Both the line with "Theorem resolve_well_formed c" and the line with "Forall (model_ok (r_classes" in the records below must appear in the output, along with every line between them, exactly and with nothing added.

Records excerpted from a collection

= Beginning of Section =

(** C29. What the generator accepts is well formed. If [resolve] succeeds, every
    attribute and class is stored under the lowered form of its valid LDAP name, no
    name belongs to both an attribute and a class, and no two definitions share an
    object identifier; every attribute resolves through its superiors; no class is
    part of an inheritance cycle, has an unknown superclass or unknown or repeated
    members; every model has distinct fields that are exported Go identifiers other
    than [DN], with a type, a codec and a valid way to be read, a naming field of
    type string, equality predicates for its own fields only, and exactly the
    classes reachable from its object classes; and the package-level symbols of all
    models are distinct. *)
Theorem resolve_well_formed c r : resolve c = Ok r ->
  schema_ok r /\
  (forall k, k ∈ dom (r_attrs r) -> exists ra, resolves (r_attrs r) k ra) /\
  (forall k, k ∈ dom (r_classes r) -> ~ bad_class (r_attrs r) (r_classes r) k) /\
  Forall (model_ok (r_classes r)) (r_models r) /\
  NoDup (concat (map modelSymbols (r_models r))).
Proof.
  unfold resolve. intros H. bind_ok H. destruct a0 as [cs r0]. bind_ok H. injection H as <-.
  apply resolveSchema_ok in E0 as Hok. apply resolveModels_ok in E3. apply claimSymbols_ok in E4 as [Hsym _].
  apply each_ok in E1, E2. rewrite Forall_forall in E1, E2.
  assert (forall k, k ∈ dom (r_attrs r0) \/ k ∈ dom (r_classes r0) -> ToLower k = k) as Hlow.
  { intros k Hk. assert (exists n o, defines r0 k n o) as (n & o & Hdef).
    { destruct Hk as [[[n x] Hx]%elem_of_dom|[[n x] Hx]%elem_of_dom]; eexists n, _; [left|right]; eauto. }
    apply (so_names _ Hok) in Hdef as [-> Hn]. by apply lower_idempotent. }
  cbn [r_attrs r_classes r_models]. split_and!; [by destruct Hok| | |done|done].
  - intros k Hk. pose proof (resolved_attribute_exact (r_attrs r0) k) as Hr. rewrite Hlow in Hr by auto.
    specialize (E1 k (proj2 (sortedKeys_in _ _) Hk)). cbn beta in E1. destruct (resolved_attribute (r_attrs r0) k); [eauto|done].
  - intros k Hk. pose proof (members_spec (r_attrs r0) (r_classes r0) [k]) as Hm.
    specialize (E2 k (proj2 (sortedKeys_in _ _) Hk)). cbn beta in E2. destruct (members _ _ [k]) as [[names attrs]|]; [|done].
    destruct Hm as [Hm _]. apply Hm. exists k. split; [set_solver|]. by rewrite Hlow by auto.
Qed.
End resolution.

(** ** Quoting *)

(** A reader of quoted strings: characters up to the closing quote, a backslash
    with two hexadecimal digits for any byte. *)
Definition unhexDigit (c : Z) : option Z :=
  if in_range 48 57 c then Some (c - 48) else if in_range 97 102 c then Some (c - 87) else None.
Fixpoint readQuoted (s : bytes) : option (bytes * bytes) :=
  match s with
  | [] => None
  | c :: s1 =>
      if c =? 39 then Some ([], s1)
      else if c =? 92 then
        match s1 with
        | h :: l :: s2 =>
            high ← unhexDigit h; low ← unhexDigit l; '(value, rest) ← readQuoted s2; Some (16 * high + low :: value, rest)
        | _ => None
        end
      else '(value, rest) ← readQuoted s1; Some (c :: value, rest)
  end.

Lemma quoteByte_read b s : is_byte b ->
  readQuoted (quoteByte b ++ s) = '(value, rest) ← readQuoted s; Some (b :: value, rest).
Proof.
  intros Hb. unfold quoteByte. destruct (_ || (b =? 92)) eqn:Hq.
  - byte_enum (fun b => bool_decide (unhexDigit (hex (Z.shiftr b 4)) = Some (Z.shiftr b 4))
      && bool_decide (unhexDigit (hex (Z.land b 15)) = Some (Z.land b 15)) && (16 * Z.shiftr b 4 + Z.land b 15 =? b)) b.
    zbool. apply bool_decide_eq_true in H, H1. cbn [app readQuoted]. change (92 =? 39) with false. change (92 =? 92) with true.
    cbv iota. rewrite H, H1. cbn [mbind option_bind]. by rewrite H0.
  - zbool. cbn [app readQuoted]. replace (b =? 39) with false by lia. by replace (b =? 92) with false by lia.
Qed.

(** Quoting keeps every text inside its quotes. *)
Lemma schemaQuote_read s rest : Forall is_byte s -> readQuoted (drop 1 (schemaQuote s ++ rest)) = Some (s, rest).
Proof.
  intros Hs. change (drop 1 (schemaQuote s ++ rest)) with ((concat (map quoteByte s) ++ [39]) ++ rest). rewrite <- app_assoc.
  induction Hs as [|b s Hb Hs IH]; [done|]. cbn [map concat]. by rewrite <- app_assoc, quoteByte_read, IH.
Qed.

(** ** A configuration *)

#[local] Existing Instance ascii_unicode.
#[local] Instance sample_fold : GoFold := {| equalFoldUnicode s t := bool_decide (s = t) |}.

(** Names and selectors, as far as the sample needs them. *)
#[local] Instance sample_source : GoSource := {|
  upperUnicode s := s;
  identifierUnicode _ := false;
  exportedUnicode _ := false;
  ParseExpr s :=
    match SplitOn 46 s with
    | [name] => Some (Ident name)
    | [alias; name] => Some (SelectorExpr (Ident alias) name)
    | _ => None
    end
|}.

Definition sampleConfig : Config :=
  let attr sup syntax single := MkGenAttribute [] [] (bs sup) (bs syntax) (bs "caseIgnoreMatch") [] [] single in
  MkConfig 1
    (MkSchema [] (bs "1.3.6.1.4.1.1") (bs "1.3.6.1.4.1.2")
       {[ bs "uid" := attr "" "directoryString" (Some true); bs "name" := attr "" "directoryString" (Some false) ]}
       [bs "top"]
       {[ bs "nick" := MkGenAttribute (bs "7") [] (bs "name") [] [] [] [] None ]}
       {[ bs "account" := MkGenClass (bs "1") [] [bs "top"] (bs "structural") [bs "uid"] [];
          bs "player" := MkGenClass (bs "2") [] [bs "Account"] (bs "structural") [] [bs "nick"; bs "name"] ]})
    [MkGenModel (bs "Player") (bs "players") [] [] [bs "player"] [] (bs "UID") ∅ ∅ [] [bs "uid"]].

Definition sampleResolved : resolved :=
  match resolve sampleConfig with Ok r => r | Err _ => MkResolved ∅ ∅ [] [] [] end.

Example sample_fields :
  map (fun m => (rm_Classes m, map f_Name (rm_Fields m), rm_Naming m)) (r_models sampleResolved) =
  [([bs "top"; bs "account"; bs "player"], [bs "Names"; bs "Nicks"; bs "Uid"], bs "Uid")].
Proof. vm_compute. reflexivity. Qed.

Lemma resolve_well_formed_witness : resolve sampleConfig = Ok sampleResolved /\
  NoDup (concat (map modelSymbols (r_models sampleResolved))).
Proof.
  assert (resolve sampleConfig = Ok sampleResolved) as H by (vm_compute; reflexivity).
  split; [exact H|]. apply (resolve_well_formed sampleConfig sampleResolved H).
Defined.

= End of Section =

• Answer to the problem:
Theorem resolve_well_formed c r : resolve c = Ok r ->
  schema_ok r /\
  (forall k, k ∈ dom (r_attrs r) -> exists ra, resolves (r_attrs r) k ra) /\
  (forall k, k ∈ dom (r_classes r) -> ~ bad_class (r_attrs r) (r_classes r) k) /\
  Forall (model_ok (r_classes r)) (r_models r) /\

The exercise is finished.